Rechtspraak
Feiten
Werknemer is op 11 maart 2011 bij werkgever in dienst getreden als productiemedewerker, aanvankelijk op basis van een uitzendovereenkomst en later voor onbepaalde tijd. Op 8 mei 2025 is er een geschil op de werkvloer ontstaan tussen werknemer en een collega enerzijds en de leidinggevende anderzijds. Werknemer heeft daarvoor een officiële waarschuwing voor werkweigering ontvangen. Werknemer meldt zich vervolgens ziek, waarna direct een telefonisch consult met bedrijfsarts 1 heeft plaatsgevonden, die oordeelt dat werknemer volledig arbeidsongeschikt is en adviseert om twee weken de tijd te nemen om te herstellen waarna gesprekken opgestart moeten worden over de werkgerelateerde problemen. Vervolgens vindt er een fysiek consult plaats met bedrijfsarts 2. Deze bedrijfsarts oordeelt dat niet zozeer sprake is van ziekte of gebrek maar van stressgerelateerde klachten en dat een korte interventieperiode nodig is. Hij adviseert werkgever om werknemer uit te nodigen voor een gesprek, eventueel onder leiding van een mediator of iemand van HR. Werknemer wordt uitgenodigd voor een gesprek waarop hij te kennen geeft dat hij niet in staat is om te komen en dat hij ook juridisch advies wil inwinnen. Een nieuwe uitnodiging volgt met als waarschuwing dat bij niet verschijnen een loonopschorting volgt. Werknemer verschijnt niet en laat weten dat een gesprek moet plaatsvinden onder leiding van een mediator. Werkgever bevestigt de opschorting van de loondoorbetaling en nodigt werknemer nogmaals uit onder de waarschuwing dat een loonstop volgt bij niet verschijnen. De loonstop volgt. Uiteindelijk volgt op 19 augustus 2025 het eerste mediationgesprek. Vanaf die datum betaalt werkgever het loon weer. Werknemer vordert betaling van het salaris te vermeerderen met de vakantiebijslag en alle emolumenten vanaf 16 mei 2025 totdat de arbeidsovereenkomst rechtsgeldig eindigt.
Oordeel
Spoedeisendheid en deskundigenverklaring
De kantonrechter oordeelt dat de vordering een spoedeisend karakter heeft en voorts dat in deze procedure de arbeidsongeschiktheid niet ter discussie staat. Het overleggen van een deskundigenverklaring als bedoeld in artikel 7:629a lid 1 BW acht de kantonrechter daarom niet nodig. De verplichting tot het overleggen van een deskundigenverklaring (op straffe van niet-ontvankelijkheid) geldt niet in kort geding (HR 14 september 2018, ECLI:NL:HR:2018:1673).
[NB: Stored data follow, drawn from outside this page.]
(** C6 at three runs of the scenario.  A rejected push: the file is back
    in the inbox.  A failed pull that also removed the inbox directory: the
    file is in the failed directory.  A [git] that cannot be started: no
    recovery, the file stays in the working copy, in neither the inbox nor
    the failed directory. *)
Lemma process_git_failure_witness :
  (exists w3,
      FileProcessor.process
        (Scenario.processor (Scenario.cfg None)) Scenario.inbox_file
        (Scenario.world Scenario.files
                        [succeeds; succeeds; succeeds; fails_with 1 "" "rejected"])
      = (inr false, w3) /\
      fs w3 !! Scenario.inbox_file = Some (File "mesh") /\
      fs w3 !! Scenario.target_file = None) /\
  (exists w3,
      FileProcessor.process
        (Scenario.processor (Scenario.cfg None)) Scenario.inbox_file
        (Scenario.world
           Scenario.files
           [{| answer := inr {| returncode := 1; stdout := ""; stderr := "conflict" |};
               changes := [(["/"; "ws"; "inbox"], None)] |}])
      = (inr false, w3) /\
      fs w3 !! Scenario.failed_file = Some (File "mesh") /\
      fs w3 !! Scenario.target_file = None /\
      fs w3 !! Scenario.inbox_file = None) /\
  (fst (FileProcessor.process
          (Scenario.processor (Scenario.cfg None)) Scenario.inbox_file
          (Scenario.world
             (<[ ["/"; "ws"; "failed"] := Dir ]> Scenario.files)
             [{| answer := inl (OSError ENOENT); changes := [] |}]))
   = inr false /\
   fs (snd (FileProcessor.process
              (Scenario.processor (Scenario.cfg None)) Scenario.inbox_file
              (Scenario.world
                 (<[ ["/"; "ws"; "failed"] := Dir ]> Scenario.files)
                 [{| answer := inl (OSError ENOENT); changes := [] |}])))
   !! Scenario.target_file = Some (File "mesh") /\
   fs (snd (FileProcessor.process
              (Scenario.processor (Scenario.cfg None)) Scenario.inbox_file
              (Scenario.world
                 (<[ ["/"; "ws"; "failed"] := Dir ]> Scenario.files)
                 [{| answer := inl (OSError ENOENT); changes := [] |}])))
   !! Scenario.inbox_file = None /\
   fs (snd (FileProcessor.process
              (Scenario.processor (Scenario.cfg None)) Scenario.inbox_file
              (Scenario.world
                 (<[ ["/"; "ws"; "failed"] := Dir ]> Scenario.files)
                 [{| answer := inl (OSError ENOENT); changes := [] |}])))
   !! Scenario.failed_file = None).
Proof.
  split; [|split].
  - set (w := Scenario.world Scenario.files
                [succeeds; succeeds; succeeds; fails_with 1 "" "rejected"]).
    set (self := Scenario.processor (Scenario.cfg None)).
    set (w1 := snd (FileProcessor.relocate
                      (L := re_fragment) (H := scripted_host)
                      self Scenario.inbox_file w)).
    set (w2 := snd (FileProcessor.git_steps
                      (L := re_fragment) (H := scripted_host)
                      self Scenario.parsed_hero Scenario.target_file w1)).
    destruct (process_git_failure_recovers
                (L := re_fragment) (H := scripted_host)
                self Scenario.inbox_file w w1 w2
                Scenario.parsed_hero Scenario.target_file
                (GitError "Push失败：rejected"))
      as [Hgit _].
    + apply pair_with_snd. vm_compute. reflexivity.
    + apply pair_with_snd. vm_compute. reflexivity.
    + destruct (Hgit eq_refl) as (w3 & Hp & _ & _ & Hback & _).
      exists w3. split; [exact Hp|].
      rewrite (Hback "mesh") by (vm_compute; reflexivity).
      split; vm_compute; reflexivity.
  - set (w := Scenario.world
                Scenario.files
                [{| answer := inr {| returncode := 1; stdout := "";
                                     stderr := "conflict" |};
                    changes := [(["/"; "ws"; "inbox"], None)] |}]).
    set (self := Scenario.processor (Scenario.cfg None)).
    set (w1 := snd (FileProcessor.relocate
                      (L := re_fragment) (H := scripted_host)
                      self Scenario.inbox_file w)).
    set (w2 := snd (FileProcessor.git_steps
                      (L := re_fragment) (H := scripted_host)
                      self Scenario.parsed_hero Scenario.target_file w1)).
    destruct (process_git_failure_recovers
                (L := re_fragment) (H := scripted_host)
                self Scenario.inbox_file w w1 w2
                Scenario.parsed_hero Scenario.target_file
                (GitError "Pull失败：conflict"))
      as [Hgit _].
    + apply pair_with_snd. vm_compute. reflexivity.
    + apply pair_with_snd. vm_compute. reflexivity.
    + destruct (Hgit eq_refl) as (w3 & Hp & _ & _ & _ & Hsink).
      exists w3. split; [exact Hp|].
      set (files := match Fs.mkdir_parents
                            (fs w2) (Config.failed (FileProcessor.config self))
                    with inr files => files | inl _ => fs w2 end).
      assert (Hmk : Fs.mkdir_parents
                      (fs w2) (Config.failed (FileProcessor.config self))
                    = inr files) by by_decision.
      rewrite (Hsink files "mesh"); [|vm_compute; reflexivity|exact Hmk
                                     |vm_compute; reflexivity..].
      repeat split; vm_compute; reflexivity.
  - set (w := Scenario.world
                (<[ ["/"; "ws"; "failed"] := Dir ]> Scenario.files)
                [{| answer := inl (OSError ENOENT); changes := [] |}]).
    set (self := Scenario.processor (Scenario.cfg None)).
    set (w1 := snd (FileProcessor.relocate
                      (L := re_fragment) (H := scripted_host)
                      self Scenario.inbox_file w)).
    set (w2 := snd (FileProcessor.git_steps
                      (L := re_fragment) (H := scripted_host)
                      self Scenario.parsed_hero Scenario.target_file w1)).
    destruct (process_git_failure_recovers
                (L := re_fragment) (H := scripted_host)
                self Scenario.inbox_file w w1 w2
                Scenario.parsed_hero Scenario.target_file (OSError ENOENT))
      as [_ Hother].
    + apply pair_with_snd. vm_compute. reflexivity.
    + apply pair_with_snd. vm_compute. reflexivity.
    + destruct (Hother eq_refl) as [Hp Hfs].
      split; [rewrite Hp; reflexivity|].
      rewrite Hfs by (vm_compute; reflexivity).
      repeat split; vm_compute; reflexivity.
Defined.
Loonopschorting en loonstop
De kantonrechter is van oordeel dat de loonopschorting onterecht is opgelegd omdat er bij de uitnodigingen min of meer sprake was van een dictaat van werkgever, waarbij aan de positie van werknemer volledig voorbij is gegaan. Ook ten aanzien van de loonstop is de kantonrechter van oordeel dat het handelen van werkgever kwalificeert als het ongeoorloofd uitoefenen van druk, zeker tegen de achtergrond van de adviezen van beide bedrijfsartsen om tot een oplossing te komen, waarbij is aangegeven om daarvoor enige tijd te nemen. Daarmee heeft werkgever het re-integratieproces gefrustreerd. Dit betekent niet dat werknemer niet hoeft mee te werken aan redelijke re-integratie-inspanningen. Als hij dat weigert, dan komt er een moment waarop loonopschorting of een loonstop wel terecht is. Of daar al sprake van is (geweest) kan de kantonrechter echter binnen het kader van dit kort geding niet beoordelen. Werkgever wordt veroordeeld het loon vanaf 16 mei 2025 tot 19 augustus 2025 te betalen.